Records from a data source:
☆ ☆ ☆ ☆
Lemma live_erase name slots k i :
  find_slot name slots = Some (k, i) -> NoDup (names slots) ->
  live (<[k := None]> slots) = drop_entry name (live slots).
Proof.
  revert k. induction slots as [|[[n j]|] slots IH]; intros k; cbn [find_slot names omap list_omap]; [done| |].
  - cbn [fmap option_fmap option_map fst]. rewrite NoDup_cons. destruct (decide (n = name)) as [->|Hne].
    + intros [= <- <-] [Hn Hd]. change (live slots = drop_entry name ((name, j) :: live slots)).
      unfold drop_entry. rewrite filter_cons_False by (cbn; tauto).
      symmetry. apply drop_entry_none. by rewrite <- names_live.
    + destruct (find_slot name slots) as [[k' i']|]; [|done]. intros [= <- <-] [_ Hd].
      change ((n, j) :: live (<[k' := None]> slots) = drop_entry name ((n, j) :: live slots)).
      unfold drop_entry. rewrite filter_cons_True by done. f_equal. by apply IH.
  - destruct (find_slot name slots) as [[k' i']|]; [|done]. intros [= <- <-] Hd. cbn. by apply IH.
Qed.

Lemma live_app s1 s2 : live (s1 ++ s2) = live s1 ++ live s2.
Proof. apply omap_app. Qed.

(** readir lists the slots that are in use. *)
Lemma readir_lines_enc slots prev :
  Forall slot_ok slots ->
  (fun e => (name e, inum e)) <$> readir_lines (slot_lines slots) prev = live slots.
Proof.
  intros Hs. revert prev. induction Hs as [|s slots Hs Hss IH]; intros prev; [done|].
  cbn [slot_lines fmap list_fmap readir_lines]. fold (slot_lines slots). destruct s as [[n i]|]; cbn [slot_line].
  - pose proof (entry_line_length n i). destruct (Z.eqb_spec (lenZ (entry_line n i)) 0); [lia|].
    destruct Hs as [Hn Hi]. rewrite ent_read_entry by done. cbn. f_equal. apply IH.
  - cbn. apply IH.
Qed.

Lemma dec_digits_length fuel n : (length (dec_digits fuel n) <= fuel)%nat.
Proof.
  revert n. induction fuel as [|fuel IH]; intros n; cbn; [lia|].
  destruct (n <? 10); [cbn; lia|]. rewrite length_app. specialize (IH (n / 10)). cbn. lia.
Qed.

Lemma entry_cost n i : lenZ (entry_line n i) + 1 <= lenZ n + 22.
Proof.
  unfold entry_line. rewrite !length_app. pose proof (dec_digits_length 20 i). unfold print_ull. cbn [length]. lia.
Qed.

(** ** Representation *)

(** The bytes [ob] stored under a number represent the node [on];
    directories take at most [used] bytes. *)
Definition node_rep (used : Z) (on : option node) (ob : option bytes) : Prop :=
  match on with
  | None => ob = None
  | Some (File b) => ob = Some b
  | Some (Dir es) => exists slots, ob = Some (enc slots) /\ Forall slot_ok slots /\ live slots = es /\
      lenZ (enc slots) <= used
  end.

Definition agree (used : Z) (fs : tree) (fl : gmap Z bytes) : Prop :=
  forall i, is_u32 i -> node_rep used (fs !! i) (fl !! key i).

Lemma node_rep_mono used used' on ob : used <= used' -> node_rep used on ob -> node_rep used' on ob.
Proof. intros Hu. destruct on as [[b|es]|]; cbn; try done. intros (slots & H1 & H2 & H3 & H4). exists slots. split_and!; try done. lia. Qed.

Lemma agree_mono used used' fs fl : used <= used' -> agree used fs fl -> agree used' fs fl.
Proof. intros Hu H i Hi. by eapply node_rep_mono, H. Qed.

Lemma agree_insert used fs fl i x b :
  agree used fs fl -> is_u32 i -> node_rep used (Some x) (Some b) ->
  agree used (<[i := x]> fs) (<[key i := b]> fl).
Proof.
  intros H Hi Hx j Hj. destruct (decide (i = j)) as [<-|Hne].
  - by rewrite !lookup_insert_eq.
  - rewrite !lookup_insert_ne by (try apply key_inj; done). by apply H.
Qed.

Lemma agree_delete used fs fl i : agree used fs fl -> is_u32 i -> agree used (delete i fs) (delete (key i) fl).
Proof.
  intros H Hi j Hj. destruct (decide (i = j)) as [<-|Hne].
  - by rewrite !lookup_delete_eq.
  - rewrite !lookup_delete_ne by (try apply key_inj; done). by apply H.
Qed.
☆ ☆ ☆ ☆
TASK ITEM =
Please copy out every entry word for word.

WRITTEN RESPONSE =
Lemma live_erase name slots k i :
  find_slot name slots = Some (k, i) -> NoDup (names slots) ->
  live (<[k := None]> slots) = drop_entry name (live slots).
Proof.
  revert k. induction slots as [|[[n j]|] slots IH]; intros k; cbn [find_slot names omap list_omap]; [done| |].
  - cbn [fmap option_fmap option_map fst]. rewrite NoDup_cons. destruct (decide (n = name)) as [->|Hne].
    + intros [= <- <-] [Hn Hd]. change (live slots = drop_entry name ((name, j) :: live slots)).
      unfold drop_entry. rewrite filter_cons_False by (cbn; tauto).
      symmetry. apply drop_entry_none. by rewrite <- names_live.
    + destruct (find_slot name slots) as [[k' i']|]; [|done]. intros [= <- <-] [_ Hd].
      change ((n, j) :: live (<[k' := None]> slots) = drop_entry name ((n, j) :: live slots)).
      unfold drop_entry. rewrite filter_cons_True by done. f_equal. by apply IH.
  - destruct (find_slot name slots) as [[k' i']|]; [|done]. intros [= <- <-] Hd. cbn. by apply IH.
Qed.

Lemma live_app s1 s2 : live (s1 ++ s2) = live s1 ++ live s2.
Proof. apply omap_app. Qed.

(** readir lists the slots that are in use. *)
Lemma readir_lines_enc slots prev :
  Forall slot_ok slots ->
  (fun e => (name e, inum e)) <$> readir_lines (slot_lines slots) prev = live slots.
Proof.
  intros Hs. revert prev. induction Hs as [|s slots Hs Hss IH]; intros prev; [done|].
  cbn [slot_lines fmap list_fmap readir_lines]. fold (slot_lines slots). destruct s as [[n i]|]; cbn [slot_line].
  - pose proof (entry_line_length n i). destruct (Z.eqb_spec (lenZ (entry_line n i)) 0); [lia|].
    destruct Hs as [Hn Hi]. rewrite ent_read_entry by done. cbn. f_equal. apply IH.
  - cbn. apply IH.
Qed.

Lemma dec_digits_length fuel n : (length (dec_digits fuel n) <= fuel)%nat.
Proof.
  revert n. induction fuel as [|fuel IH]; intros n; cbn; [lia|].
  destruct (n <? 10); [cbn; lia|]. rewrite length_app. specialize (IH (n / 10)). cbn. lia.
Qed.

Lemma entry_cost n i : lenZ (entry_line n i) + 1 <= lenZ n + 22.
Proof.
  unfold entry_line. rewrite !length_app. pose proof (dec_digits_length 20 i). unfold print_ull. cbn [length]. lia.
Qed.

(** ** Representation *)

(** The bytes [ob] stored under a number represent the node [on];
    directories take at most [used] bytes. *)
Definition node_rep (used : Z) (on : option node) (ob : option bytes) : Prop :=
  match on with
  | None => ob = None
  | Some (File b) => ob = Some b
  | Some (Dir es) => exists slots, ob = Some (enc slots) /\ Forall slot_ok slots /\ live slots = es /\
      lenZ (enc slots) <= used
  end.

Definition agree (used : Z) (fs : tree) (fl : gmap Z bytes) : Prop :=
  forall i, is_u32 i -> node_rep used (fs !! i) (fl !! key i).

Lemma node_rep_mono used used' on ob : used <= used' -> node_rep used on ob -> node_rep used' on ob.
Proof. intros Hu. destruct on as [[b|es]|]; cbn; try done. intros (slots & H1 & H2 & H3 & H4). exists slots. split_and!; try done. lia. Qed.

Lemma agree_mono used used' fs fl : used <= used' -> agree used fs fl -> agree used' fs fl.
Proof. intros Hu H i Hi. by eapply node_rep_mono, H. Qed.

Lemma agree_insert used fs fl i x b :
  agree used fs fl -> is_u32 i -> node_rep used (Some x) (Some b) ->
  agree used (<[i := x]> fs) (<[key i := b]> fl).
Proof.
  intros H Hi Hx j Hj. destruct (decide (i = j)) as [<-|Hne].
  - by rewrite !lookup_insert_eq.
  - rewrite !lookup_insert_ne by (try apply key_inj; done). by apply H.
Qed.

Lemma agree_delete used fs fl i : agree used fs fl -> is_u32 i -> agree used (delete i fs) (delete (key i) fl).
Proof.
  intros H Hi j Hj. destruct (decide (i = j)) as [<-|Hne].
  - by rewrite !lookup_delete_eq.
  - rewrite !lookup_delete_ne by (try apply key_inj; done). by apply H.
Qed.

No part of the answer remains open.